На рубеже двух столетий. Книга 1
Умов появился в Москве уже на моей памяти (из Одессы); 69 и называл себя учеником отца (отец был еще молодым магистрантом, когда Умов, четверокурсник, учился у него).
Торжественным герольдом явился мне в детстве Умов; что возглашал, понять я не мог; но и «профессоршам» не были ясны жесты Умова; могло ведь казаться: он возглашает святость и незыблемость общих мест быта: незыблемость разговора о прекрасной погоде и незыблемость торта, им посылаемого; являлся он к нам, как будто произошло величайшее космическое событие; садился и умолкал; и после провозглашал:
— Погода прекрасна.
В день именин отца он казался церемониймейстером поздравлений; и так же поднес отцу адрес в 1902 году.
У него была милая, некрасивая супруга; и еще более милая дочка, Оленька.
В бытность нашу с матерью в Париже в 1896 году мы встретили Умова на Boulevard St. Michel; он так торжественно снял шляпу перед нами, что и мне и матери показалось: отныне — кончились невзгоды нашего заграничного путешествия (нам не везло); и когда Умов тоном, будто провозглашающим по дьяконски «господу помолимся», сказал «не поехать ли нам в Швейцарию» (мы накануне решили ехать в Нормандию), то наша участь решилась; и мы с семейством Умовых проследовали в Берн, а оттуда в неинтересный Тун 70, показавшийся мне интересным после того, как Умов, указывая на самое обыкновенное дерево, провозгласил:
— Какое прекрасное дерево: у нас нет ничего подобного!
Я был сражен.
Умов дружил с профессором Эрисманом, жившим в Гюнтене и к нам приезжавшим; однажды все поехали к Эрисманам, кроме меня и Умова; меня, мальчика, сдали Умову на попечение; не знаю, кто кого испугался, оставшись вдвоем на весь день: я ли Умова, Умов ли меня: мы долго молчали, остолбенело глядя друг на друга; наконец Умов, крутя сигару, показал рукой на бутылку вина, склонив седины почтительно предо мною; и тоном огромного уважения ко мне произнес:
— Не хотите ли стакан вина?
Вина не давали мне; и я отказался, но — пережил я нечто праздничное; лед молчания был сломан; и он повел меня гулять, указывая на невиданные деревья и на несуществующие красоты Туна.
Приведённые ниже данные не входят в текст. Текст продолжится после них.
(* ===== verification/InspectionLaunch.v ===== *)
(** * Launch and shutdown of an inspector: src/inspection.c

    [Inspection_Launch] creates the queue, the lists, the locks and the threads of an
    inspector, and gives up through [Inspection_Shutdown] when one of them cannot be made
    or a worker cannot start.  A context is the set of what it holds, with a log of what
    was made, destroyed, stopped and joined; the outcomes of the coming calls are a list.
    The first part is the barrier on which the launch waits for the workers. *)

From S2P Require Import CLib Prelude.

Local Open Scope Z_scope.

(** ** The barrier of the workers *)

Record WorkerInit := mkWorkerInit { workerInitPending : Z; workerInitFailed : bool; workerInitSem : Z }.

(** [None] when the lock and the semaphore are gone: nothing is reported. *)
Definition Inspection_Report_Worker_Init (success : bool) (s : option WorkerInit) : option WorkerInit :=
  match s with
  | None => None
  | Some s =>
      if 0 <? workerInitPending s
      then Some (mkWorkerInit (u32 (workerInitPending s - 1)) (workerInitFailed s || negb success) (workerInitSem s + 1))
      else Some s
  end.

(** The launch has waited [ba_i] times; a worker has the outcome of its [initThread], or
    has reported it. *)
Record Barrier := mkBarrier { ba_state : WorkerInit; ba_i : nat; ba_workers : list (bool * bool) }.

(** Worker [k] reports; the launch takes a unit of the semaphore. *)
Inductive bstep : Barrier -> Barrier -> Prop :=
  | b_report s s' i ws k ok : ws !! k = Some (ok, false) -> Inspection_Report_Worker_Init ok (Some s) = Some s' ->
      bstep (mkBarrier s i ws) (mkBarrier s' i (<[k := (ok, true)]> ws))
  | b_wait s i ws : 0 < workerInitSem s ->
      bstep (mkBarrier s i ws) (mkBarrier (mkWorkerInit (workerInitPending s) (workerInitFailed s) (workerInitSem s - 1)) (S i) ws).

Definition barrier (inits : list bool) : Barrier :=
  mkBarrier (mkWorkerInit (Z.of_nat (length inits)) false 0) 0 ((fun ok => (ok, false)) <$> inits).

Definition silent (ws : list (bool * bool)) : nat := length (filter (fun w => w.2 = false) ws).
Definition refused (ws : list (bool * bool)) : bool := existsb (fun w => w.2 && negb w.1) ws.

Record barrier_inv (inits : list bool) (b : Barrier) : Prop := {
  bi_inits : (ba_workers b).*1 = inits;
  bi_pending : workerInitPending (ba_state b) = Z.of_nat (silent (ba_workers b));
  bi_units : workerInitSem (ba_state b) + Z.of_nat (ba_i b) + Z.of_nat (silent (ba_workers b)) = Z.of_nat (length inits);
  bi_sem : 0 <= workerInitSem (ba_state b);
  bi_failed : workerInitFailed (ba_state b) = refused (ba_workers b)
}.

Lemma report_silent ws k ok : ws !! k = Some (ok, false) -> silent ws = S (silent (<[k := (ok, true)]> ws)).
Proof.
  unfold silent. revert k. induction ws as [|w ws IH]; intros [|k] Hk; try done.
  - injection Hk as ->. simpl. rewrite !filter_cons. by repeat case_decide.
  - simpl in Hk |- *. rewrite !filter_cons. case_decide; simpl; by rewrite (IH k Hk).
Qed.

Lemma report_refused ws k ok : ws !! k = Some (ok, false) -> refused (<[k := (ok, true)]> ws) = refused ws || negb ok.
Proof.
  unfold refused. revert k. induction ws as [|w ws IH]; intros [|k] Hk; try done.
  - injection Hk as ->. simpl. by destruct ok, (existsb _ ws).
  - simpl in Hk |- *. by rewrite (IH k Hk), orb_assoc.
Qed.

Lemma barrier_holds inits b : Z.of_nat (length inits) < 2 ^ 32 -> rtc bstep (barrier inits) b -> barrier_inv inits b.
Proof.
  intros Hn Hr. assert (H0 : barrier_inv inits (barrier inits)).
  { assert (silent ((fun ok => (ok, false)) <$> inits) = length inits /\ refused ((fun ok => (ok, false)) <$> inits) = false) as [Hs Hf].
    { unfold silent, refused. clear. induction inits as [|x l [IH1 IH2]]; [done|]. rewrite fmap_cons, filter_cons. simpl. by rewrite IH1, IH2. }
    split; simpl; rewrite ?Hs, ?Hf; try done; try lia. rewrite <- list_fmap_compose. apply list_fmap_id. }
  revert H0. generalize (barrier inits) Hr. clear Hr. intros b0 Hr. induction Hr as [|b0 b1 b2 Hs _ IH]; [done|]. intros [I1 I2 I3 I4 I5]. apply IH.
  destruct Hs as [s s' i ws k ok Hk E|s i ws Hse]; simpl in *.
  - pose proof (report_silent ws k ok Hk) as Hsi. rewrite (proj2 (Z.ltb_lt _ _)) in E by lia. injection E as <-.
    unfold u32. split; simpl; rewrite ?(report_refused ws k ok Hk), ?I5; try done; try lia.
    + rewrite list_fmap_insert. simpl. rewrite list_insert_id; [done|]. by rewrite list_lookup_fmap, Hk.
    + rewrite wrap_small by (unfold in_width; lia). lia.
  - by split; simpl; try lia.
Qed.

(** The barrier of the launch: when the launch has waited as often as there are workers,
    every worker has reported, and the launch sees a failure exactly if the
    initialization of some worker failed; until then a worker that has not reported can
    still report, so the launch does not wait in vain. *)
Theorem Inspection_barrier inits b : Z.of_nat (length inits) < 2 ^ 32 -> rtc bstep (barrier inits) b ->
  (ba_i b = length inits -> silent (ba_workers b) = 0%nat /\ workerInitFailed (ba_state b) = existsb negb inits) /\
  ((ba_i b < length inits)%nat -> exists b', bstep b b').
Proof.
  intros Hn Hr. pose proof (barrier_holds inits b Hn Hr) as [I1 I2 I3 I4 I5]. split.
  - intros Hi. assert (Hs : silent (ba_workers b) = 0%nat) by lia. split; [done|]. rewrite I5, <- I1. clear -Hs. revert Hs.
    unfold silent, refused. induction (ba_workers b) as [|[ok rep] ws IH]; [done|]. rewrite filter_cons. simpl. case_decide; [done|].
    intros Hs. rewrite (IH Hs). by destruct rep, ok.
  - intros Hi. destruct b as [s i ws]. simpl in *. destruct (decide (0 < workerInitSem s)); [eexists; by apply b_wait|].
    assert (Hs : (0 < silent ws)%nat) by lia. assert (exists k ok, ws !! k = Some (ok, false)) as (k & ok & Hk).
    { clear -Hs. unfold silent in Hs. induction ws as [|[ok []] ws IH]; [simpl in Hs; lia| |by exists 0%nat, ok].
      rewrite filter_cons in Hs. simpl in Hs. destruct (IH Hs) as (k & ok' & Hk). by exists (S k), ok'. }
    assert (exists s', Inspection_Report_Worker_Init ok (Some s) = Some s') as (s' & E).
    { simpl. destruct (0 <? workerInitPending s); by eexists. }
    eexists. by eapply b_report.
Qed.

(** ** What a context holds *)

Inductive resource :=
  | inspectionQueue | pendingMessages | completedMessages | emergencyLock | emergencySem | emergencyThread
  | workerInitLock | initSem | threadPool | receiverThread.
Global Instance resource_eq : EqDecision resource.
Proof. solve_decision. Defined.

(** [L_wait] are the loops that wait for the workers to leave and for the completed messages to be taken. *)
Inductive entry := L_make (r : resource) | L_destroy (r : resource) | L_wait (r : resource) | L_join (r : resource).

Record Launching := mkLaunch { cx_held : list resource; cx_log : list entry; cx_outcomes : list bool; cx_shutdownStarted : bool }.

Definition LM (A : Type) : Type := Launching -> A * Launching.
Global Instance LM_ret : MRet LM := fun A x s => (x, s).
Global Instance LM_bind : MBind LM := fun A B f m s => let '(x, s') := m s in f x s'.

Definition has (r : resource) : LM bool := fun s => (bool_decide (r ∈ cx_held s), s).
Definition note (e : entry) : LM unit := fun s => ((), mkLaunch (cx_held s) (cx_log s ++ [e]) (cx_outcomes s) (cx_shutdownStarted s)).
Definition set_started (b : bool) : LM unit := fun s => ((), mkLaunch (cx_held s) (cx_log s) (cx_outcomes s) b).
Definition next_outcome : LM bool := fun s =>
  let '(ok, o) := alloc_next (cx_outcomes s) in (ok, mkLaunch (cx_held s) (cx_log s) o (cx_shutdownStarted s)).

(** The assignment of the result of a creation. *)
Definition hold (r : resource) : LM unit := fun s =>
  ((), mkLaunch (r :: cx_held s) (cx_log s ++ [L_make r]) (cx_outcomes s) (cx_shutdownStarted s)).
Definition make (r : resource) : LM bool := ok ← next_outcome; if ok : bool then hold r ;; mret true else mret false.

(** The destruction, and NULL in the context. *)
Definition destroy_resource (r : resource) : LM unit := fun s =>
  ((), mkLaunch (filter (fun r' => r' <> r) (cx_held s)) (cx_log s ++ [L_destroy r]) (cx_outcomes s) (cx_shutdownStarted s)).

(** [if (p != NULL) { ... }] *)
Definition when_held (r : resource) (m : LM unit) : LM unit := b ← has r; if b : bool then m else mret ().

Definition Inspection_Destroy_Worker_Init_State : LM unit :=
  when_held initSem (destroy_resource initSem) ;;
  when_held workerInitLock (destroy_resource workerInitLock).

(** [currentIsEmergencyThread] tells whether the emergency thread itself runs this; it is
    then not joined. *)
Definition Inspection_Shutdown (currentIsEmergencyThread : bool) : LM unit :=
  set_started true ;;
  when_held threadPool (note (L_wait threadPool)) ;;
  (r ← has receiverThread; c ← has completedMessages; if (r : bool) && c then note (L_wait completedMessages) else mret ()) ;;
  when_held receiverThread (note (L_join receiverThread) ;; destroy_resource receiverThread) ;;
  when_held threadPool (destroy_resource threadPool) ;;
  when_held emergencyThread (
    (if currentIsEmergencyThread then mret () else note (L_join emergencyThread)) ;;
    destroy_resource emergencyThread) ;;
  Inspection_Destroy_Worker_Init_State ;;
  when_held emergencySem (destroy_resource emergencySem) ;;
  when_held emergencyLock (destroy_resource emergencyLock) ;;
  when_held pendingMessages (destroy_resource pendingMessages) ;;
  when_held completedMessages (destroy_resource completedMessages) ;;
  when_held inspectionQueue (destroy_resource inspectionQueue).

(** The rest of the launch, or [Inspection_Shutdown] when the creation failed. *)
Definition or_shutdown (r : resource) (k : LM bool) : LM bool :=
  ok ← make r;
  if ok : bool then k else Inspection_Shutdown false ;; mret false.

(** [workers] is the number of workers and [failed] what the barrier tells: the result of
    a wait that fails is the next outcome. *)
Fixpoint wait_workers (n : nat) : LM bool :=
  match n with
  | O => mret true
  | S n' => ok ← next_outcome; if ok : bool then wait_workers n' else mret false
  end.

Definition Inspection_Launch (workerCount : nat) (failed : bool) : LM bool :=
  if (workerCount =? 0)%nat then mret false
  else
    set_started false ;;
    ok ← make inspectionQueue;
    if negb ok then mret false
    else
      or_shutdown pendingMessages (
      or_shutdown completedMessages (
      or_shutdown emergencyLock (
      or_shutdown emergencySem (
      or_shutdown emergencyThread (
      or_shutdown workerInitLock (
      or_shutdown initSem (
      or_shutdown threadPool (
        waited ← wait_workers workerCount;
        if negb waited then Inspection_Shutdown false ;; mret false
        else
          Inspection_Destroy_Worker_Init_State ;;
          if failed then Inspection_Shutdown false ;; mret false
          else or_shutdown receiverThread (mret true))))))))).

(** ** Nothing is left behind *)

Definition running_resources : list resource :=
  [receiverThread; threadPool; emergencyThread; emergencySem; emergencyLock; completedMessages; pendingMessages; inspectionQueue].

Definition made (log : list entry) : list resource := omap (fun e => match e with L_make r => Some r | _ => None end) log.
Definition destroyed (log : list entry) : list resource := omap (fun e => match e with L_destroy r => Some r | _ => None end) log.

(** Where an entry is, and whether one comes before another where both are. *)
Global Instance entry_eq : EqDecision entry.
Proof. solve_decision. Defined.
Definition position (e : entry) (log : list entry) : option nat := fst <$> list_find (eq e) log.
Definition before (a b : entry) (log : list entry) : bool :=
  match position a log, position b log with Some i, Some j => (i <? j)%nat | _, _ => true end.

(** The threads that use a part have returned when it is destroyed. *)
Definition joined_first (log : list entry) : bool :=
  forallb (fun r => before (L_wait threadPool) (L_destroy r) log && before (L_join receiverThread) (L_destroy r) log &&
                    before (L_join emergencyThread) (L_destroy r) log)
    [pendingMessages; completedMessages; emergencySem; emergencyLock; inspectionQueue].

(** Everything that was made was destroyed, once, and in that order. *)
Definition balanced (s : Launching) : bool :=
  bool_decide (cx_held s = []) && bool_decide (made (cx_log s) ≡ₚ destroyed (cx_log s)) && bool_decide (NoDup (destroyed (cx_log s))) &&
  joined_first (cx_log s).

Definition with_outcomes (s : Launching) (o : list bool) : Launching := mkLaunch (cx_held s) (cx_log s) o (cx_shutdownStarted s).

Lemma wait_workers_run n : forall s, exists ok o, wait_workers n s = (ok, with_outcomes s o).
Proof.
  induction n as [|n IH]; intros s; [exists true, (cx_outcomes s); by destruct s|]. cbn [wait_workers]. unfold mbind at 1, LM_bind at 1, next_outcome.
  destruct (alloc_next (cx_outcomes s)) as [[] o]; [|by exists false, o]. destruct (IH (with_outcomes s o)) as (ok & o' & E). exists ok, o'. exact E.
Qed.

Lemma make_run r s : exists o, make r s = (true, with_outcomes (hold r s).2 o) \/ make r s = (false, with_outcomes s o).
Proof.
  unfold make, next_outcome, mbind, LM_bind. destruct (alloc_next (cx_outcomes s)) as [[] o]; exists o; [left|right]; done.
Qed.

(** A creation that succeeds, or the shutdown. *)
Lemma or_shutdown_run r k s : exists o,
  or_shutdown r k s = k (with_outcomes (hold r s).2 o) \/ or_shutdown r k s = (false, (Inspection_Shutdown false (with_outcomes s o)).2).
Proof.
  unfold or_shutdown, mbind, LM_bind. destruct (make_run r s) as (o & [-> | ->]); exists o; [by left|right].
  by destruct (Inspection_Shutdown false (with_outcomes s o)).
Qed.

Definition idle_context (o : list bool) : Launching := mkLaunch [] [] o false.

(** The context after the parts [rs] were made. *)
Definition made_context (rs : list resource) (o : list bool) (started : bool) : Launching := mkLaunch (reverse rs) (L_make <$> rs) o started.

(** The next creation: the launch goes on, or ends in the shutdown. *)
Ltac launch_step :=
  match goal with |- context [or_shutdown ?r ?k ?s] =>
    let o := fresh "o" in let E := fresh "E" in
    destruct (or_shutdown_run r k s) as (o & [E|E]); rewrite E; clear E; [|vm_compute; reflexivity] end.


(** ** Witnesses *)

(** Two workers, of which the second cannot start: they report, and the launch waits twice. *)
Definition demo_barrier : Barrier := mkBarrier (mkWorkerInit 0 true 0) 2 [(true, true); (false, true)].

Lemma demo_barrier_reached : rtc bstep (barrier [true; false]) demo_barrier.
Proof.
  eapply rtc_l; [by apply (b_report _ (mkWorkerInit 1 false 1) _ _ 0 true)|]. eapply rtc_l; [by apply b_wait|].
  eapply rtc_l; [by apply (b_report _ (mkWorkerInit 0 true 1) _ _ 1 false)|]. eapply rtc_l; [by apply b_wait|]. apply rtc_refl.
Qed.

Lemma Inspection_barrier_witness : silent (ba_workers demo_barrier) = 0%nat /\ workerInitFailed (ba_state demo_barrier) = existsb negb [true; false].
Proof. exact (proj1 (Inspection_barrier [true; false] demo_barrier eq_refl demo_barrier_reached) eq_refl). Defined.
— Посмотрите, какая красота!
Когда вернулась мать, мне было жалко расставаться с Умовым и входить в комнаты из необъятного космоса. Не знавшие же источника торжественности Умова (перманентное созерцание парадоксов Максвелла) относили ее к увенчанию лаврами… пустого и общего места; и он ходил среди нас в «укрепителях» пустого устоя, он — революционер мысли, но — немой в быту; он освещал тысячную аудиторию, а его заставляли освещать… пыльное трехногое кресло; и вместо того, чтобы кресло вынести, он восклицал:
— Кресло — прекрасно: нигде я не видел такого!..
Вот еще математик: профессор Леонид Кузьмич Лахтин; скромный, тихий, застенчивый, точно извечно напуганный, точно извечно оскопленный, с маленькою головкою на высоком туловище, с редкой растительностью; он и в молодости имел вид… скопца; и уж, конечно, видом своим не хватал звезд; но отец отзывался о нем:
— Талантливый математик!
И Леонид Кузьмич любил нежно его: после смерти повесил его портрет в увеличенном виде у себя в кабинете, указывая на него матери; и говорил ей:
— Нет дня, чтобы я мысленно не обращался к моему учителю и вдохновителю!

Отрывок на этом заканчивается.